Sumando los trabajadores de los aserraderos, la barraca , fundición, administrativos , cargadores, fleteros, etc., Bima debe haber dado trabajo directo a unas quinientas personas en un pueblo que, en su mejor momento, no tuvo más de dos mil quinientos habitantes.

Entonces la vida de Cherquenco, en especial la del comercio dependían principalmente de esta empresa.,
salvo los aserraderos que trabajaban por temporadas, el resto de la empresa funcionaba todo el año.

En la barraca se producían todo tipo de maderas elaboradas, desde un simple listón de piso o un parquet hasta la moldura más sofisticada. Toda la producción era en madera nativa. El pino insigne aún no instalaba su reinado.

Trenes de carga, venían dos y tres veces por semana, a sacar su producción hacia los mercados de las grandes ciudades y del extranjero.

La barraca estaba ubicada en Calle Libertad, desde la Iglesia Católica hasta el fin del pueblo por el Poniente.

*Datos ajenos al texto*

Lemma markByteConcrete_ok : yields (markByteConcrete i os) os (set_conc i true v).
Proof.
  unfold markByteConcrete. destruct (concreteMask os) as [b|] eqn:E.
  - destruct (mask_set b (os_size os) i true) as (b' & Hb & Hm & Hg);
      [rewrite <- E; apply Hs|done|apply Hs|].
    simpl in Hb. rewrite Hb. simpl. apply returns_ok. shows_tac. intros j Hj.
    unfold isByteConcrete in *. simpl. rewrite Hg by lia. specialize (Hc j Hj). rewrite E in Hc.
    unfold upd. by destruct (j =? i).
  - apply returns_ok. shows_tac. intros j Hj. specialize (Hc j Hj). rewrite Hc. f_equal.
    unfold upd. destruct (Z.eqb_spec j i) as [->|]; [|done]. unfold isByteConcrete in Hc. rewrite E in Hc. congruence.
Qed.

Lemma markByteSymbolic_ok : yields (markByteSymbolic i os) os (set_conc i false v).
Proof.
  unfold markByteSymbolic. set (b := match concreteMask os with Some m => m | None => _ end).
  destruct (mask_set b (os_size os) i false) as (b' & Hb & Hm & Hg);
    [|done|apply Hs|].
  { unfold b. pose proof (sh_cmask _ _ Hs) as Hm. destruct (concreteMask os); [done|]. apply mask_create, Hs. }
  simpl in Hb. rewrite Hb. simpl. apply returns_ok. shows_tac. intros j Hj.
  unfold isByteConcrete in *. simpl. rewrite Hg by lia. unfold upd. destruct (Z.eqb_spec j i) as [->|]; [done|].
  specialize (Hc j Hj). unfold b. destruct (concreteMask os); [done|].
  rewrite BitArray.create_get by lia. done.
Qed.

Lemma markByteUnflushed_ok : yields (markByteUnflushed i os) os (set_flush i false v).
Proof.
  unfold markByteUnflushed. destruct (flushMask os) as [b|] eqn:E.
  - destruct (mask_set b (os_size os) i true) as (b' & Hb & Hm & Hg);
      [rewrite <- E; apply Hs|done|apply Hs|].
    simpl in Hb. rewrite Hb. simpl. apply returns_ok. shows_tac. intros j Hj.
    unfold isByteFlushed in *. simpl. rewrite Hg by lia. specialize (Hf j Hj). rewrite E in Hf.
    unfold upd. by destruct (j =? i).
  - apply returns_ok. shows_tac. intros j Hj. specialize (Hf j Hj). rewrite Hf. f_equal.
    unfold upd. destruct (Z.eqb_spec j i) as [->|]; [|done]. unfold isByteFlushed in Hf. rewrite E in Hf. congruence.
Qed.

Lemma flush_unset_ok : flushMask os <> None -> yields (flush_unset i os) os (set_flush i true v).
Proof.
  intros Hn. unfold flush_unset. destruct (flushMask os) as [b|] eqn:E; [|done].
  destruct (mask_set b (os_size os) i false) as (b' & Hb & Hm & Hg);
    [rewrite <- E; apply Hs|done|apply Hs|].
  simpl in Hb. rewrite Hb. simpl. apply returns_ok. shows_tac. intros j Hj.
  unfold isByteFlushed in *. simpl. rewrite Hg by lia. specialize (Hf j Hj). rewrite E in Hf.
  unfold upd. by destruct (j =? i).
Qed.

Lemma setKnownSymbolic_ok k : yields (setKnownSymbolic i k os) os (set_known i k v).
Proof.
  assert (Ht : forall l, Z.of_nat (length l) = os_size os ->
    (forall j, 0 <= j < os_size os -> l !! Z.to_nat j = Some (v_known v j)) ->
    yields (_ ← or_fail (l !! Z.to_nat i); Ok (with_knownSymbolics (Some (<[Z.to_nat i := k]> l)) os)) os
      (set_known i k v)).
  { intros l Hl Hv. rewrite Hv by done. simpl. apply returns_ok. shows_tac.
    - by rewrite length_insert.
    - intros j Hj. unfold knownSymbolic. simpl. unfold upd. destruct (Z.eqb_spec j i) as [->|].
      + by rewrite list_lookup_insert_eq by lia.
      + rewrite list_lookup_insert_ne by lia. by rewrite Hv. }
  unfold setKnownSymbolic. destruct (knownSymbolics os) as [l|] eqn:E.
  - apply Ht; [pose proof (sh_table _ _ Hs) as H; by rewrite E in H|].
    intros j Hj. pose proof (sh_known _ _ Hs j Hj) as H. unfold knownSymbolic in H. rewrite E in H.
    destruct (l !! Z.to_nat j); simpl in H; congruence.
  - assert (Hnone : forall j, 0 <= j < os_size os -> v_known v j = None).
    { intros j Hj. pose proof (sh_known _ _ Hs j Hj) as H. unfold knownSymbolic in H. rewrite E in H. congruence. }
    destruct k as [e|].
    + apply Ht; [rewrite length_replicate; lia|]. intros j Hj. rewrite Hnone by done.
      apply lookup_replicate_2. lia.
    + apply returns_ok. shows_tac. intros j Hj. rewrite Hk by done. f_equal. unfold upd.
      destruct (Z.eqb_spec j i) as [->|]; [by apply Hnone|done].
Qed.

Lemma with_updates_ok r h : frame os (with_updates r h os) /\ shows (with_updates r h os) (set_updates r h v).
Proof. shows_tac. Qed.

Bima era una empresa que respetaba la leyes laborales. Los obreros de la barraca trabajaban cuarenta y ocho horas semanales de lunes a sábado a mediodía. Los trabajadores estaban organizados en sindicato. La empresa construyó para muchos de sus trabajadores de planta que fueran casados ,una población que quedaba detrás de la industria y sus empleados vivían en unos bonitos chalet de dos pisos al lado de la barraca por calle Libertad. Jamás se atrasaba en el pago de los sueldos y cumplía con los requerimientos que las leyes establecían para ese tipo de labores en la época.

Ser trabajador de Bima daba estabilidad y prestigio.


Grupo de trabajadores de Bima en 1949. Abajo, en cuarto lugar, de izquierda a derecha el gerente Victoriano García.

En la industria trabajaron muchos y distinguidos vecinos de
Cherquenco como Floridor Landaeta, Juan y Gustavo González
Mella, Gerónimo Ulloa, Jaime Sánchez, Raúl Miño, Alfredo y
Aliro Escobar Otárola, Mario Carvajal, Isla. Trabajadores como
los Pantoja, Astudillo, Ortiz, Lucho Ruíz, Ibañez, formaban
parte del inventario de la empresa.

Se debe destacar que Bima, casi siempre, privilegió la contratación
de trabajadores del pueblo. Esto sirvió para una muy buena
integración, de la empresa y sus trabajadores, a las actividades
sociales, deportivas y culturales.




Club Deportivo Bima y dirigente Don Alfredo Escobar O. (Foto Ricardo Escobar Herrera)


Toda esta bonanza para Cherquenco empieza a derrumbarse, cuando un fatídico 25 de diciembre de 1960, se quema totalmente la barraca, la casa de la administración y algunas casas de los empleados. La empresa empieza a cerrar sus actividades y un par de años después vende todos sus activos.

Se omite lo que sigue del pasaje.